*Activity*: The line containing "Fixpoint join (c" marks the end: output every line of the data up to it, and that line too, exactly as written.

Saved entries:

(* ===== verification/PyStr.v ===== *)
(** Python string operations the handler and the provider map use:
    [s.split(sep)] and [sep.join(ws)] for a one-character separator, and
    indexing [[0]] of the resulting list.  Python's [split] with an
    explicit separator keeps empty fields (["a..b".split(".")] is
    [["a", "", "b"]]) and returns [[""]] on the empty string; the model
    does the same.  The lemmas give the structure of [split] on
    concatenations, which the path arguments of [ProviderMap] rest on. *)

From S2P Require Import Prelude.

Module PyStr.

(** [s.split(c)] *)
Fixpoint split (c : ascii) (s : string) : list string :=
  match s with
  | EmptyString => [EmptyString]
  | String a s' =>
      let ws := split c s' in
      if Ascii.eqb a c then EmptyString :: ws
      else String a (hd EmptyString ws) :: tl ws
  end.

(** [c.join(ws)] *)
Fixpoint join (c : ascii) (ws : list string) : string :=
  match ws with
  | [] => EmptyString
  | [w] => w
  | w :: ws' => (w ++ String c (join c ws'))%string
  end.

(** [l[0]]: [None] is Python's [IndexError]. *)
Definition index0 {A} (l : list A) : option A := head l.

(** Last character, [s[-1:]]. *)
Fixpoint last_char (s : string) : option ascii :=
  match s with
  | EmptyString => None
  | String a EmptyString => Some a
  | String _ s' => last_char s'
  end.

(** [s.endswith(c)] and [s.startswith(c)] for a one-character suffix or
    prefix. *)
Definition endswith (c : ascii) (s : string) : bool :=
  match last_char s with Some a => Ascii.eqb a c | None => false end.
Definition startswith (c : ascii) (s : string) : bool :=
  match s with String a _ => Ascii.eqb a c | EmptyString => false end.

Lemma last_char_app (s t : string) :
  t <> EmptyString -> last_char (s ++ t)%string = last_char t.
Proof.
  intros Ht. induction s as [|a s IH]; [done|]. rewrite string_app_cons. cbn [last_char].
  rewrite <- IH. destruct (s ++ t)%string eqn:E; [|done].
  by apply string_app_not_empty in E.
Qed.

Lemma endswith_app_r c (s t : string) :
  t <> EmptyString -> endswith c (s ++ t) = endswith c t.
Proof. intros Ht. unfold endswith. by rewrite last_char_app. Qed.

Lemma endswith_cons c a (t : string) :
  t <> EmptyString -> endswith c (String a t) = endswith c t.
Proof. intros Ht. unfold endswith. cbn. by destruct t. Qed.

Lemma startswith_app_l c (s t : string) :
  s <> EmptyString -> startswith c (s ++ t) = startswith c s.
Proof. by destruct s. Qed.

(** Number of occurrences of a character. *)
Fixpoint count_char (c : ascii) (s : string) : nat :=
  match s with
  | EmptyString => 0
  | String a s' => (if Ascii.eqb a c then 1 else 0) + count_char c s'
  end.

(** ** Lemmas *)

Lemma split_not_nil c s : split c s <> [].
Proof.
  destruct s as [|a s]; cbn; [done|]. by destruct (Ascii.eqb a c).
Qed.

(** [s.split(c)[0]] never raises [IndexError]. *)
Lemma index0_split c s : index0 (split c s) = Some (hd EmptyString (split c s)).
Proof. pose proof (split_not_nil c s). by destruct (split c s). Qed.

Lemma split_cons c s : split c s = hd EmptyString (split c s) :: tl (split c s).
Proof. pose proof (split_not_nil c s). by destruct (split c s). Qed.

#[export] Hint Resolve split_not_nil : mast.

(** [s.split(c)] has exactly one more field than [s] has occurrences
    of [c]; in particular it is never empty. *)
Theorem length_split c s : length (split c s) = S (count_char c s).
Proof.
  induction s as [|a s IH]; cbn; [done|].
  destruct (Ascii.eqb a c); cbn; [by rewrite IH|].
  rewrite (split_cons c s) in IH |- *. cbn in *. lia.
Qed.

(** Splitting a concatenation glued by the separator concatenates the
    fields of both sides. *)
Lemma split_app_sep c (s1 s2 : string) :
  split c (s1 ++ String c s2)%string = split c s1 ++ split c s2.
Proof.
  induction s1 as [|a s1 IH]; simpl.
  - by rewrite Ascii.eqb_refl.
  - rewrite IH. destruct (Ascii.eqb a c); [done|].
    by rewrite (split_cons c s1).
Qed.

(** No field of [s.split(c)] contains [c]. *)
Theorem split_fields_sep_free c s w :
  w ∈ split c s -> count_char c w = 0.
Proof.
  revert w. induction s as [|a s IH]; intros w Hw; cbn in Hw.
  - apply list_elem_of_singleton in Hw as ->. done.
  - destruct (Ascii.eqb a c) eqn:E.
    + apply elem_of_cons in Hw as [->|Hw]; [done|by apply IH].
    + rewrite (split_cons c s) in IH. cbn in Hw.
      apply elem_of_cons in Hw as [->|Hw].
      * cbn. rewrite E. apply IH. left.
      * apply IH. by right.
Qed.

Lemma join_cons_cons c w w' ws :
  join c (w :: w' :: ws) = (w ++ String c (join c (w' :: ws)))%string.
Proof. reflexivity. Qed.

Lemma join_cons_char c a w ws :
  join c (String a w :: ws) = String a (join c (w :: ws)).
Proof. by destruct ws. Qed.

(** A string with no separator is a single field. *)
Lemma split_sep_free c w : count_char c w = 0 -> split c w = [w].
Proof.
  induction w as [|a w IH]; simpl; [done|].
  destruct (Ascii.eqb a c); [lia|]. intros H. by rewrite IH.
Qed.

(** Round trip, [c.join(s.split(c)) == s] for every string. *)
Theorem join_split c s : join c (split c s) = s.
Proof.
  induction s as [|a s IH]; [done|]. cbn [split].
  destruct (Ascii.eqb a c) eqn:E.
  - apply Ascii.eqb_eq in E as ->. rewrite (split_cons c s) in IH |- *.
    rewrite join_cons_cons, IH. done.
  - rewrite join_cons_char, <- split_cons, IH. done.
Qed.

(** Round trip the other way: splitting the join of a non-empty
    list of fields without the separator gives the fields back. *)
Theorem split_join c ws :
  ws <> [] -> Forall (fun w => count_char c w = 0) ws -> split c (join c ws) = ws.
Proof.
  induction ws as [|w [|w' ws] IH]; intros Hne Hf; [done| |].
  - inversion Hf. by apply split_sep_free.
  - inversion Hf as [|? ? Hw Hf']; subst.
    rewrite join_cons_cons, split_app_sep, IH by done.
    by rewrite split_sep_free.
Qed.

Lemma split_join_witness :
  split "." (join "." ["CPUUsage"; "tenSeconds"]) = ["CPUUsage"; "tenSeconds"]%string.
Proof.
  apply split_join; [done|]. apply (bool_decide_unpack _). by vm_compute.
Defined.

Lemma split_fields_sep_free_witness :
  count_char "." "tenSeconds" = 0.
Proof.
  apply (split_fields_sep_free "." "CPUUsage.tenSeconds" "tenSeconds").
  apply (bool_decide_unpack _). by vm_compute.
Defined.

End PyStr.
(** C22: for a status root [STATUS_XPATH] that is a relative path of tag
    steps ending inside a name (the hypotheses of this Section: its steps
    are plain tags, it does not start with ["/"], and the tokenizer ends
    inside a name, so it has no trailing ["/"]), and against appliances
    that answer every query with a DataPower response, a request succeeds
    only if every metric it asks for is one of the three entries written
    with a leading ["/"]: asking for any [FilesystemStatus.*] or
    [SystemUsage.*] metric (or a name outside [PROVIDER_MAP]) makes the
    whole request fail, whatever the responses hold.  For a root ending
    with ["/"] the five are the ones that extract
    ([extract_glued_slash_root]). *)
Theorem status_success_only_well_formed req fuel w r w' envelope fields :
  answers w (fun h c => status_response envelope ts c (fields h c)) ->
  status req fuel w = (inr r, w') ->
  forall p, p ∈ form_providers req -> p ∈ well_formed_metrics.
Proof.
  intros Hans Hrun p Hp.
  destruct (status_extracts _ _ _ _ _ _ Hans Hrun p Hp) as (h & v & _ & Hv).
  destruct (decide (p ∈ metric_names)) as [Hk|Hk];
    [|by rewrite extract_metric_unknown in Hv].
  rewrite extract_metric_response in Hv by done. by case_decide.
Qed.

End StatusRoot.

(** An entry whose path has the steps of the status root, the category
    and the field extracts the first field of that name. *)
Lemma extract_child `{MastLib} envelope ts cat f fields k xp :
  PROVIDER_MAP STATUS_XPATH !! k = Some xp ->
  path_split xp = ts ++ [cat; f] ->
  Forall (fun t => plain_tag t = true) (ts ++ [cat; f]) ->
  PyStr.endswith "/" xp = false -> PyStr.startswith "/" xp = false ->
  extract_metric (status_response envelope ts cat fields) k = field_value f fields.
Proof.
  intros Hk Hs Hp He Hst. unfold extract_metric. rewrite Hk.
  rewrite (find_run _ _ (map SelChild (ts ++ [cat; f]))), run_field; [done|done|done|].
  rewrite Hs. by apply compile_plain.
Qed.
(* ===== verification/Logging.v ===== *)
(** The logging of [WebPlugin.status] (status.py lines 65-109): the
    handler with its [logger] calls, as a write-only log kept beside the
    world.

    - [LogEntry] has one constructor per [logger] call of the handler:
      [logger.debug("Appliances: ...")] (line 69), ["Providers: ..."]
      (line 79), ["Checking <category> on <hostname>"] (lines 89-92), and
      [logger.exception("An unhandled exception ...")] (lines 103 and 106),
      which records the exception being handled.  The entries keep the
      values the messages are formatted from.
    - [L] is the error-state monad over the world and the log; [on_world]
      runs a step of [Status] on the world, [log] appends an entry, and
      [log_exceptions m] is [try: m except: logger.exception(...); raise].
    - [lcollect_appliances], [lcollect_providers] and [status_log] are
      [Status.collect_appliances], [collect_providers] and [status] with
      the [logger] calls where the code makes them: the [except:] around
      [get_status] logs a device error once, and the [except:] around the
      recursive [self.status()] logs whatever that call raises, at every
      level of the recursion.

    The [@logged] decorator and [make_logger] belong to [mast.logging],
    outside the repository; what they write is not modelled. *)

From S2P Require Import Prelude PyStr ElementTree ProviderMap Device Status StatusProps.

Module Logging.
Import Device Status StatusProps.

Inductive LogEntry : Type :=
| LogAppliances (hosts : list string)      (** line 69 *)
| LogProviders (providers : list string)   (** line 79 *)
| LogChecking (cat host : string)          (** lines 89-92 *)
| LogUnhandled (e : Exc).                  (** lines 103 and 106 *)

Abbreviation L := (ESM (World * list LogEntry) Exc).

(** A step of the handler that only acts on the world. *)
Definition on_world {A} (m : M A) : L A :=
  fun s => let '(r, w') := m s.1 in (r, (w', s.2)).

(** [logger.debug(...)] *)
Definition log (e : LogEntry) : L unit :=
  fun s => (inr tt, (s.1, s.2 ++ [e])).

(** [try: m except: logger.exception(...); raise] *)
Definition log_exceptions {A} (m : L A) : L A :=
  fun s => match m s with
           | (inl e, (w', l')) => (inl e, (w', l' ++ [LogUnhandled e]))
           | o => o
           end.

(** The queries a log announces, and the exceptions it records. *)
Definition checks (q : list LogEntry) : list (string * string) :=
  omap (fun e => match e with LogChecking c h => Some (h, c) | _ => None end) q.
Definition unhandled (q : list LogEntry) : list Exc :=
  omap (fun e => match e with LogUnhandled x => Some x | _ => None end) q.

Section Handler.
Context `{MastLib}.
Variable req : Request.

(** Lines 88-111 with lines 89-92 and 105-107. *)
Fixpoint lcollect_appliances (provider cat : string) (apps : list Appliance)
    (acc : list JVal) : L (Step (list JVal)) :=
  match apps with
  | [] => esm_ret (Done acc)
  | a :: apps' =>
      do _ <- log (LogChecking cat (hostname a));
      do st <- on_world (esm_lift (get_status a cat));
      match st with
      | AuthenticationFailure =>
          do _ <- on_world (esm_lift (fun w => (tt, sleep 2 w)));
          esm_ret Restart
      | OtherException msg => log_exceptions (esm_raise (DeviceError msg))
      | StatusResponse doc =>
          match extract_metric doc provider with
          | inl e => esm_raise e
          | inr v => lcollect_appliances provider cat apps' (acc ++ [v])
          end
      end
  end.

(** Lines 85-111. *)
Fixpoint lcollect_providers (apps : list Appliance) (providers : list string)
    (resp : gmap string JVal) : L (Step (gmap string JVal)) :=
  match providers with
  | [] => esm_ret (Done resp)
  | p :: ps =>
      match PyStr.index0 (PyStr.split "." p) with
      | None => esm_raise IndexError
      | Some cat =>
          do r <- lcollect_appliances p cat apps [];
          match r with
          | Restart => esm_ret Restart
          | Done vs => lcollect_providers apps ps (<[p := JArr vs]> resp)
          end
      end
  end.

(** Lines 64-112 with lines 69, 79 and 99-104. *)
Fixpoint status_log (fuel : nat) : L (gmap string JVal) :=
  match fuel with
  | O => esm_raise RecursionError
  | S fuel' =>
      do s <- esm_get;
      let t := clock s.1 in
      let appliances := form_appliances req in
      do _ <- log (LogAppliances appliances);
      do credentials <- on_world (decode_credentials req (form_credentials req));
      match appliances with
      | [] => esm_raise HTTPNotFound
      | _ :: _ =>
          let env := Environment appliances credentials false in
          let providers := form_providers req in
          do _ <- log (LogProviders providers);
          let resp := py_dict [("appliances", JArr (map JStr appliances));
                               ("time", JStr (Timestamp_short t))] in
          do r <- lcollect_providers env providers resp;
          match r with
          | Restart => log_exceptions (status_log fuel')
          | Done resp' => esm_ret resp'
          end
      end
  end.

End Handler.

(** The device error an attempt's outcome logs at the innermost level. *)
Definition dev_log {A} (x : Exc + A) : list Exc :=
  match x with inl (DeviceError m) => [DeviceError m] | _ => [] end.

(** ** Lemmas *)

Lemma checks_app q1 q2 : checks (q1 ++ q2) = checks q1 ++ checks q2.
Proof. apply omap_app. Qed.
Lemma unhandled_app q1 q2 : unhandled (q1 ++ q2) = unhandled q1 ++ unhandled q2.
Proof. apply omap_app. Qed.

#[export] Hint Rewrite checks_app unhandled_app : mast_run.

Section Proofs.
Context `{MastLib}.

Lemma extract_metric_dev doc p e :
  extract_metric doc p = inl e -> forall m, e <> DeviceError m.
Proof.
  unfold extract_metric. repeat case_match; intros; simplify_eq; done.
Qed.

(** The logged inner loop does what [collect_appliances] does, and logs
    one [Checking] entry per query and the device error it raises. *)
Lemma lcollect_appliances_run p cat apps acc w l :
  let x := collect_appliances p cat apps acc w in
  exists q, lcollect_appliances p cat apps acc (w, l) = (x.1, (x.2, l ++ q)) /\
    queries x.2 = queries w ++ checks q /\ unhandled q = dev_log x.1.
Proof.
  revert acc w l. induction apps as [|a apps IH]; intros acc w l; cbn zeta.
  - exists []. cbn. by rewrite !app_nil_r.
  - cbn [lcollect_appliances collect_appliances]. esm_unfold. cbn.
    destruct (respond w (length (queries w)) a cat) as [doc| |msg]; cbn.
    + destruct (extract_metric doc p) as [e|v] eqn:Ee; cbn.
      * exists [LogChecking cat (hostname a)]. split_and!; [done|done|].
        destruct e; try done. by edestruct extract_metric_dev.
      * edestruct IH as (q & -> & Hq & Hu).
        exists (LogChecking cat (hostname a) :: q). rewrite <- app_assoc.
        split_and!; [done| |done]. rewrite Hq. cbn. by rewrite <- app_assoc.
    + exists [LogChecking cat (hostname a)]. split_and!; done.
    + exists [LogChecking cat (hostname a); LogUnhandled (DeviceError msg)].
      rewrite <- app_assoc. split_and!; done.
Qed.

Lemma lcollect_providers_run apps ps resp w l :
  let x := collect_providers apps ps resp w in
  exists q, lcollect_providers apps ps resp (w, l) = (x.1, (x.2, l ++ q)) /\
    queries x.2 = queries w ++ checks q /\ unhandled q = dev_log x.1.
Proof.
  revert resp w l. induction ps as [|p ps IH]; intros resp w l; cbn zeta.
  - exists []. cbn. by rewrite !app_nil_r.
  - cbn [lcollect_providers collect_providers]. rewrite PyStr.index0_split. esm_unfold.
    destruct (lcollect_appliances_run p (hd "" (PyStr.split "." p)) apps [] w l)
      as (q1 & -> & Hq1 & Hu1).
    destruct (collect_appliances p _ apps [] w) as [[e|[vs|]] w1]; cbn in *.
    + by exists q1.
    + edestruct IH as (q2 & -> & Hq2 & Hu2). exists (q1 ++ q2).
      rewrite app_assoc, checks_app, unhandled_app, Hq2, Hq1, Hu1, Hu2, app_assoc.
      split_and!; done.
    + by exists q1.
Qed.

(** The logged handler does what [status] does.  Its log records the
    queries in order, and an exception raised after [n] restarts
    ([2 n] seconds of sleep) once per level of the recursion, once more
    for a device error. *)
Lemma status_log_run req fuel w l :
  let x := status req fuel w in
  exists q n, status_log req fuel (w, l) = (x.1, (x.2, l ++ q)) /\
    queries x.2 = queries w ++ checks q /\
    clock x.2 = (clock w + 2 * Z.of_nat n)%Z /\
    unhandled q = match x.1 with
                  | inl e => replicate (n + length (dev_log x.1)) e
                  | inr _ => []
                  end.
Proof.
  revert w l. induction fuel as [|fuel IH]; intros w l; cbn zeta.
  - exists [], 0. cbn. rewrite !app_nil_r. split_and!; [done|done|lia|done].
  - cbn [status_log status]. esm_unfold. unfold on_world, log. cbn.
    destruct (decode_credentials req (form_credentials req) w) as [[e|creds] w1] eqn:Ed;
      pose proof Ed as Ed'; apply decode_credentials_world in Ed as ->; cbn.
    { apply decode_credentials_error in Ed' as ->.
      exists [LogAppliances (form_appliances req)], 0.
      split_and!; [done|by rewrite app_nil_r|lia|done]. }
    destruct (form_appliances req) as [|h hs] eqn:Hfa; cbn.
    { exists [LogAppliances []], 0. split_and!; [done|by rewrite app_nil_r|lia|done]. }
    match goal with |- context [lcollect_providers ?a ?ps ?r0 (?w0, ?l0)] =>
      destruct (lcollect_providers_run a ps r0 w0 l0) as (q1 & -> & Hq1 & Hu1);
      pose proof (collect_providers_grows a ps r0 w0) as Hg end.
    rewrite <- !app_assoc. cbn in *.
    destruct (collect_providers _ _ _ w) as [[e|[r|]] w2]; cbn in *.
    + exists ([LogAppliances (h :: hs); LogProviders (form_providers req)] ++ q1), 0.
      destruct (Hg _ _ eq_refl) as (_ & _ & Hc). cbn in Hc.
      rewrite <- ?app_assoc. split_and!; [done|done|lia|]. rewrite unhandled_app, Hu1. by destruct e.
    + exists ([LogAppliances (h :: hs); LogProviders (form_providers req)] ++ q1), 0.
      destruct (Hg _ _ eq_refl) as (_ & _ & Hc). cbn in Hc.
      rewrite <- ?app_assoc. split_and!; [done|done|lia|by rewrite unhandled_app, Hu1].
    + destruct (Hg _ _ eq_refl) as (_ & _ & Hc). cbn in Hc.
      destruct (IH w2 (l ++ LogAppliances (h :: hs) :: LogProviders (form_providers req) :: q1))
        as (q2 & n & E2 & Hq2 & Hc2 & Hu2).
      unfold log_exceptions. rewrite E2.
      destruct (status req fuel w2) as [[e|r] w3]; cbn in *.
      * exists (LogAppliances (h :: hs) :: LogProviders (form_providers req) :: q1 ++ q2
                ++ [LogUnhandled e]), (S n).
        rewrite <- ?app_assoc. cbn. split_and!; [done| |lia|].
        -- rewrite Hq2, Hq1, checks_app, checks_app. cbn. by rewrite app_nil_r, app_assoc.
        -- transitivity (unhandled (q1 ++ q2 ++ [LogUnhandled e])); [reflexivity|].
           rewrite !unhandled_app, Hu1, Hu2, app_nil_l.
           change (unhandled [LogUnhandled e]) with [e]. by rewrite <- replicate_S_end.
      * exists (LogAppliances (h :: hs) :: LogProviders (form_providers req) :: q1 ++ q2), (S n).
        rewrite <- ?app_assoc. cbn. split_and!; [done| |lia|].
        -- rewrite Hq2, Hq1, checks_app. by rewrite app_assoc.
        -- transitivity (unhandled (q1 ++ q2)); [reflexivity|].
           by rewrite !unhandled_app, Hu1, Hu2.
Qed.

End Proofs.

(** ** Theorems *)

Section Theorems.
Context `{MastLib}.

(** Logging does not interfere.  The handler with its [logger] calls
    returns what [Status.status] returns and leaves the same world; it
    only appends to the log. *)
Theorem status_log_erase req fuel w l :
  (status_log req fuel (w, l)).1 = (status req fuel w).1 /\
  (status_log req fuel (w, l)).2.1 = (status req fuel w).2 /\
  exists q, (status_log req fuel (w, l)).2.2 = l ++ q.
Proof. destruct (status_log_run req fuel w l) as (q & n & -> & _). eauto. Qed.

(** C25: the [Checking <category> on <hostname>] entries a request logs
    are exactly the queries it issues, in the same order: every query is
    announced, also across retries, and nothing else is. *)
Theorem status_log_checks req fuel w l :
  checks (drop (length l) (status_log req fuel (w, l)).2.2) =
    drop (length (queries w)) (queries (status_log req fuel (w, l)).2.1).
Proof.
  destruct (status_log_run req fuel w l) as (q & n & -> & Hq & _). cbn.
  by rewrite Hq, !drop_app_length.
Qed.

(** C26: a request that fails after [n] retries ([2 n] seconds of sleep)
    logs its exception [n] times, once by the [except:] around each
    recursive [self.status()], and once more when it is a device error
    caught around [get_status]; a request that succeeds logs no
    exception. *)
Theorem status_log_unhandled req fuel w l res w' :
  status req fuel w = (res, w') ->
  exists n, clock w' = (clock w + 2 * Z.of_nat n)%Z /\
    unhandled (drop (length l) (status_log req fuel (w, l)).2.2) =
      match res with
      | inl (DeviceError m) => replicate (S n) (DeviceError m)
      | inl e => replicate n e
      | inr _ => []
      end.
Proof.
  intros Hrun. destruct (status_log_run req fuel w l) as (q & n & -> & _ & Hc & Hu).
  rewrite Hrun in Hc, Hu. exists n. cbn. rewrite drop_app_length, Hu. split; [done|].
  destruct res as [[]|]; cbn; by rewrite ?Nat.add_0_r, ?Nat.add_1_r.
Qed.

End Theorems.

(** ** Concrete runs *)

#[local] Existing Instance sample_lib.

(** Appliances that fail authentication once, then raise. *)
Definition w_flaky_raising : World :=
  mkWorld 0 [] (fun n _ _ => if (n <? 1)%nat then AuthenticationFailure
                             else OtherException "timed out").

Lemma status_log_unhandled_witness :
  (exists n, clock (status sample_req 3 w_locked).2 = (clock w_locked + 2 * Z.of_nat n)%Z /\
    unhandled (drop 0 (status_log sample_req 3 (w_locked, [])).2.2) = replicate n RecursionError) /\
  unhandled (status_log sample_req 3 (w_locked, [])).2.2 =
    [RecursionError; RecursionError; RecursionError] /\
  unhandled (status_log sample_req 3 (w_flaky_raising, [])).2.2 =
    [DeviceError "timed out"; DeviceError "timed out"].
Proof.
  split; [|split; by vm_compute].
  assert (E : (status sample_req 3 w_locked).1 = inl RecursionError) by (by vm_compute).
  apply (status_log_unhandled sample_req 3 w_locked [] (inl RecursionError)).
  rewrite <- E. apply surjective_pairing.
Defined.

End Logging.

*Written answer*:
(* ===== verification/PyStr.v ===== *)
(** Python string operations the handler and the provider map use:
    [s.split(sep)] and [sep.join(ws)] for a one-character separator, and
    indexing [[0]] of the resulting list.  Python's [split] with an
    explicit separator keeps empty fields (["a..b".split(".")] is
    [["a", "", "b"]]) and returns [[""]] on the empty string; the model
    does the same.  The lemmas give the structure of [split] on
    concatenations, which the path arguments of [ProviderMap] rest on. *)

From S2P Require Import Prelude.

Module PyStr.

(** [s.split(c)] *)
Fixpoint split (c : ascii) (s : string) : list string :=
  match s with
  | EmptyString => [EmptyString]
  | String a s' =>
      let ws := split c s' in
      if Ascii.eqb a c then EmptyString :: ws
      else String a (hd EmptyString ws) :: tl ws
  end.

(** [c.join(ws)] *)
Fixpoint join (c : ascii) (ws : list string) : string :=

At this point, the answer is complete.